Collect all lines below with the string "Sent".

Top of Data section

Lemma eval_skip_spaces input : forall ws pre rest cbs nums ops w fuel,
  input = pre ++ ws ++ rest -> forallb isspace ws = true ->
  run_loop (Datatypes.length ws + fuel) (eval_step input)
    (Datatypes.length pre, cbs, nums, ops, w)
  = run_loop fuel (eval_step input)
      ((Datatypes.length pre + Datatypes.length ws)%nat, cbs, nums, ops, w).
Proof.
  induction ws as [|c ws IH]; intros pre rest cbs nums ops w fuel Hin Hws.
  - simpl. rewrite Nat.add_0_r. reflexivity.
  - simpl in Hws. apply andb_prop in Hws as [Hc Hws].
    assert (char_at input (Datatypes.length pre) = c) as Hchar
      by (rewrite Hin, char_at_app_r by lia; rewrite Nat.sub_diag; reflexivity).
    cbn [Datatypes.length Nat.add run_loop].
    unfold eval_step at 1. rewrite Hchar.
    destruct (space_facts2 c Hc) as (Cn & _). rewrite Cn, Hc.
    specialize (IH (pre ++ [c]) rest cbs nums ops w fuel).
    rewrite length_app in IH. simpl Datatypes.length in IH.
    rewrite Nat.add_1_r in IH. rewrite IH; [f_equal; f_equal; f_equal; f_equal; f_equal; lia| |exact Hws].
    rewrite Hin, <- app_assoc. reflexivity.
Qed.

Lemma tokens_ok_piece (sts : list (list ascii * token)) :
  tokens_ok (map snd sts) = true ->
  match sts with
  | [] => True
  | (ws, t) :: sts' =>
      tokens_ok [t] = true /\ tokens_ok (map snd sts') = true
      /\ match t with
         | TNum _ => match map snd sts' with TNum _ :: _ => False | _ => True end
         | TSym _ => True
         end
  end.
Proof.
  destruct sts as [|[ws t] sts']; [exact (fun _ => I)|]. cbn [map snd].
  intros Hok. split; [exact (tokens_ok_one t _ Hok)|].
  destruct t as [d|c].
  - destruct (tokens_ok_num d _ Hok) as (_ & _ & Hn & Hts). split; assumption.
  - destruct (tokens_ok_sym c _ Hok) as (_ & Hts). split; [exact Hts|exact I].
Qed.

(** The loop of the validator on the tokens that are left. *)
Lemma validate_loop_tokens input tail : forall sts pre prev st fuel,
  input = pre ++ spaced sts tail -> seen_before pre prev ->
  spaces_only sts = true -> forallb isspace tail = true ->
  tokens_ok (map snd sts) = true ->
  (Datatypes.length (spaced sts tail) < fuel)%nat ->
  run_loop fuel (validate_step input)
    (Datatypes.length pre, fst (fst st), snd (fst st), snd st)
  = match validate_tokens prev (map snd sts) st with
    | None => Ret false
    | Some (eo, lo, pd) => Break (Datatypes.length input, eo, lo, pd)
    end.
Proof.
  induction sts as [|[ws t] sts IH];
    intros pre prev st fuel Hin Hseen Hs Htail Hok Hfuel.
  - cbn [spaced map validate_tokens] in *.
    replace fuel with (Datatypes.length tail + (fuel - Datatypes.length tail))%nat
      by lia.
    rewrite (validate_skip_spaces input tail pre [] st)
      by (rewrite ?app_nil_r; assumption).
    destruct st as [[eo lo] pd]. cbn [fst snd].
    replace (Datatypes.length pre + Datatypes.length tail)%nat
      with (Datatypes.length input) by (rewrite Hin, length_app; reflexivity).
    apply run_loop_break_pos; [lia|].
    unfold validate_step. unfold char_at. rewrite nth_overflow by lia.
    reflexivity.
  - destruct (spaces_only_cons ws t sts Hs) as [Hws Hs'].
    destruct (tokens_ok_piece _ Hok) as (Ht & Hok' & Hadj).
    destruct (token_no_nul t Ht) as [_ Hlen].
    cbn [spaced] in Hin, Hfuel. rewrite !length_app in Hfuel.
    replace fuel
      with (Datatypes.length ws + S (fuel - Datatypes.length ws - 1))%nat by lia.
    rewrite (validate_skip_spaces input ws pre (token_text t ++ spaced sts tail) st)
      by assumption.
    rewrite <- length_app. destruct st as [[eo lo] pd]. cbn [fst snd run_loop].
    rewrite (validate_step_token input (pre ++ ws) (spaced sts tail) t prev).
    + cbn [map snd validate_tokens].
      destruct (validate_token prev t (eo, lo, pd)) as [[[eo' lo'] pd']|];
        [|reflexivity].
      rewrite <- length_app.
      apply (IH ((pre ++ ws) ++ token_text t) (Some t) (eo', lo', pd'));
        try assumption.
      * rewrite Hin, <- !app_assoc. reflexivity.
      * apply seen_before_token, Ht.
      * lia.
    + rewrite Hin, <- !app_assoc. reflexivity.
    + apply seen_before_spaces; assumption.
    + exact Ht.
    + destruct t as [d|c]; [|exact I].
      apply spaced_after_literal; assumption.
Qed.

Bottom of Data section
Top of Data section

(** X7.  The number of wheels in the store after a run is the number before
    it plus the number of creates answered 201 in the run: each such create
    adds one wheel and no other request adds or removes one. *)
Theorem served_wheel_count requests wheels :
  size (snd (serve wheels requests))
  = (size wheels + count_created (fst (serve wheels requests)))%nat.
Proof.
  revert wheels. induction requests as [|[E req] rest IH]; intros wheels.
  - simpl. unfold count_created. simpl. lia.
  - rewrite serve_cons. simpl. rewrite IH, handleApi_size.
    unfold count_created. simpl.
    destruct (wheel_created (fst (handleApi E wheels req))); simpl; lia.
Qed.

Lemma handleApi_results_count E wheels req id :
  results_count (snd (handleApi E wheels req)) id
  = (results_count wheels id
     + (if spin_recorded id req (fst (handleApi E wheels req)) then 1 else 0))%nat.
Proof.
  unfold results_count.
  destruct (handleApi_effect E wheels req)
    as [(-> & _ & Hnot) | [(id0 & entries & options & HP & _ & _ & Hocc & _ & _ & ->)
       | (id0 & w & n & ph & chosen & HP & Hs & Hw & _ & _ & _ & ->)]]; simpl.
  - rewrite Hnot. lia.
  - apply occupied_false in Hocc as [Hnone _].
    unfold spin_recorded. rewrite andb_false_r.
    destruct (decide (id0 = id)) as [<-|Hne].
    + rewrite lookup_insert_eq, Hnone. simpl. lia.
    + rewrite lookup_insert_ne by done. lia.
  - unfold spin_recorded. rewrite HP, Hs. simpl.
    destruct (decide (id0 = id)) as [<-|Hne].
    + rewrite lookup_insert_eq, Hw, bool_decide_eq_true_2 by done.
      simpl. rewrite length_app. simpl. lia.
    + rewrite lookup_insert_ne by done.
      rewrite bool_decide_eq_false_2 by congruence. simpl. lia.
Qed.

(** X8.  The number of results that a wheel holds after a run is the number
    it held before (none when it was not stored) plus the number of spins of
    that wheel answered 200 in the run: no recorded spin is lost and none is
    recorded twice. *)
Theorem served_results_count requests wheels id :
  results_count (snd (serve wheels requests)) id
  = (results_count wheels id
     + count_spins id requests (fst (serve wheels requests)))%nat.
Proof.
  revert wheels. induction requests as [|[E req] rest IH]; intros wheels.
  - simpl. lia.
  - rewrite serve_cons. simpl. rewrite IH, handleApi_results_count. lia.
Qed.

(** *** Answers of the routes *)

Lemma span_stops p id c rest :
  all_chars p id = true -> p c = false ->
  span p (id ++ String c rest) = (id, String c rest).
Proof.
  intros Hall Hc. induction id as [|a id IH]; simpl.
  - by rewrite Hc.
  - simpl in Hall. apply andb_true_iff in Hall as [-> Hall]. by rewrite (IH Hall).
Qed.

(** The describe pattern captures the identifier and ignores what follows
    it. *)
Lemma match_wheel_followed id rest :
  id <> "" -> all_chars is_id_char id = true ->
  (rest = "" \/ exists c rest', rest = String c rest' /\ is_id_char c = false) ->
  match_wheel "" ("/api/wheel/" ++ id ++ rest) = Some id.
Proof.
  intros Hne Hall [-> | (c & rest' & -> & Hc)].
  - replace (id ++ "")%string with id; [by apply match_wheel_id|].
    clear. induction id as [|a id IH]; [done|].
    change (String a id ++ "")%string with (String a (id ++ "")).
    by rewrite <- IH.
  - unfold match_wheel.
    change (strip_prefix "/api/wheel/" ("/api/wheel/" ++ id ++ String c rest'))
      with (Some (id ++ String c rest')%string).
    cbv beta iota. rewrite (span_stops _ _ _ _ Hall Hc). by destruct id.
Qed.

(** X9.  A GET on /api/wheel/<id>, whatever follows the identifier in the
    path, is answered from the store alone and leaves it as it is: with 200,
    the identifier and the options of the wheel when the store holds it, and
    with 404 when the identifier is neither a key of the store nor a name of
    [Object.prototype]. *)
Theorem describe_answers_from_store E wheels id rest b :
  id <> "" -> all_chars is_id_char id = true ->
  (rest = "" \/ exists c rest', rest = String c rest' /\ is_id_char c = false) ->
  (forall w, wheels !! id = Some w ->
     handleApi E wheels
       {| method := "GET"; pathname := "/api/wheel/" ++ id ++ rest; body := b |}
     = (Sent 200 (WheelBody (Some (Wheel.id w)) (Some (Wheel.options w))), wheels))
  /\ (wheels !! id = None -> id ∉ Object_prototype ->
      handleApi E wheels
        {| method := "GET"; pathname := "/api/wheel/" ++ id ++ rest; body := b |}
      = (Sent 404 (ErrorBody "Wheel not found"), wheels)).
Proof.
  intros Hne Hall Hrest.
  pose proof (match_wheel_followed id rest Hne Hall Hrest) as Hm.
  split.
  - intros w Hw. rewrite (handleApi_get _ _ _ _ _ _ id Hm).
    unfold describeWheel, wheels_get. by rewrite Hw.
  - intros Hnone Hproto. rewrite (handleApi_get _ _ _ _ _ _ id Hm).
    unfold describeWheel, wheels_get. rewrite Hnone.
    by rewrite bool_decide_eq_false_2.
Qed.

Bottom of Data section
Top of Data section

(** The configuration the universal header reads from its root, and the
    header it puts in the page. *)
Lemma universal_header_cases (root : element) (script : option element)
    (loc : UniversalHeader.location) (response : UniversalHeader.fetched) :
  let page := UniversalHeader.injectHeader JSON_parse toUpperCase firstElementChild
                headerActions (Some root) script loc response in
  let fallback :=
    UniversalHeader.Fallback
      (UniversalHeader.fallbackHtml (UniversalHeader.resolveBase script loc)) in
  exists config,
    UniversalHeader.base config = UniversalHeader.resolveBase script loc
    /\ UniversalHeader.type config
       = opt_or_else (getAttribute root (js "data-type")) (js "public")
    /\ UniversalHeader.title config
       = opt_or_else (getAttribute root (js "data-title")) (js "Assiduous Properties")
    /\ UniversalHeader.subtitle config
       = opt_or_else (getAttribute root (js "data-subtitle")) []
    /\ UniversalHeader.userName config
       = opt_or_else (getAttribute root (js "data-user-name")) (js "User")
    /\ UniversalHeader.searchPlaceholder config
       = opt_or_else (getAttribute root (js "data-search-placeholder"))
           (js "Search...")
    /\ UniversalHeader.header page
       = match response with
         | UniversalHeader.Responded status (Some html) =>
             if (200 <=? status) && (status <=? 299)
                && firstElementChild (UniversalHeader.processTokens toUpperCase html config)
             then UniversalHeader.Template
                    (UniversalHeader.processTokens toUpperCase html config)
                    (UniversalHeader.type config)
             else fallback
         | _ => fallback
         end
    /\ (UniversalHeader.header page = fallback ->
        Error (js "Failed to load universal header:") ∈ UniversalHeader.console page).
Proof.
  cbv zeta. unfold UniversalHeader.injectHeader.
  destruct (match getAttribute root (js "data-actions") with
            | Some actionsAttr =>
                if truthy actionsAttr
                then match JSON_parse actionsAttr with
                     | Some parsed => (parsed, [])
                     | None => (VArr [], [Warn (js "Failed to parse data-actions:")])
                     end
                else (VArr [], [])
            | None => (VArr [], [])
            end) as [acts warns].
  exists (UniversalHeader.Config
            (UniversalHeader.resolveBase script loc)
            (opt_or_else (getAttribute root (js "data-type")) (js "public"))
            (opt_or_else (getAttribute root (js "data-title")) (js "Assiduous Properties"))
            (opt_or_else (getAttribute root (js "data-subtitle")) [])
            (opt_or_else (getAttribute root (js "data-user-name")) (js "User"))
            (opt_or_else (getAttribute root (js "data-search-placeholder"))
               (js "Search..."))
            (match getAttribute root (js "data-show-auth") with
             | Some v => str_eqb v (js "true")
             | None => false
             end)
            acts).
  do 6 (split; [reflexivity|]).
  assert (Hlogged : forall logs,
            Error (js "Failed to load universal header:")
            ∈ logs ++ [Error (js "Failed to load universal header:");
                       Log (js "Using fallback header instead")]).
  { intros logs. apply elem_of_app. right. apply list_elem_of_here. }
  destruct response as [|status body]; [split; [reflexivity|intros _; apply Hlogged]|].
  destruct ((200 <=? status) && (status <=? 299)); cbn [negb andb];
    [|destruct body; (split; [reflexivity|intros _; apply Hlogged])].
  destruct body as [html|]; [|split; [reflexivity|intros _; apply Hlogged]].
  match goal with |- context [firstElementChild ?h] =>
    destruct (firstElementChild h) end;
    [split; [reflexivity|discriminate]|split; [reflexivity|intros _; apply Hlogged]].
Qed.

Bottom of Data section

= Written solution =
     = (Sent 200 (WheelBody (Some (Wheel.id w)) (Some (Wheel.options w))), wheels))
      = (Sent 404 (ErrorBody "Wheel not found"), wheels)).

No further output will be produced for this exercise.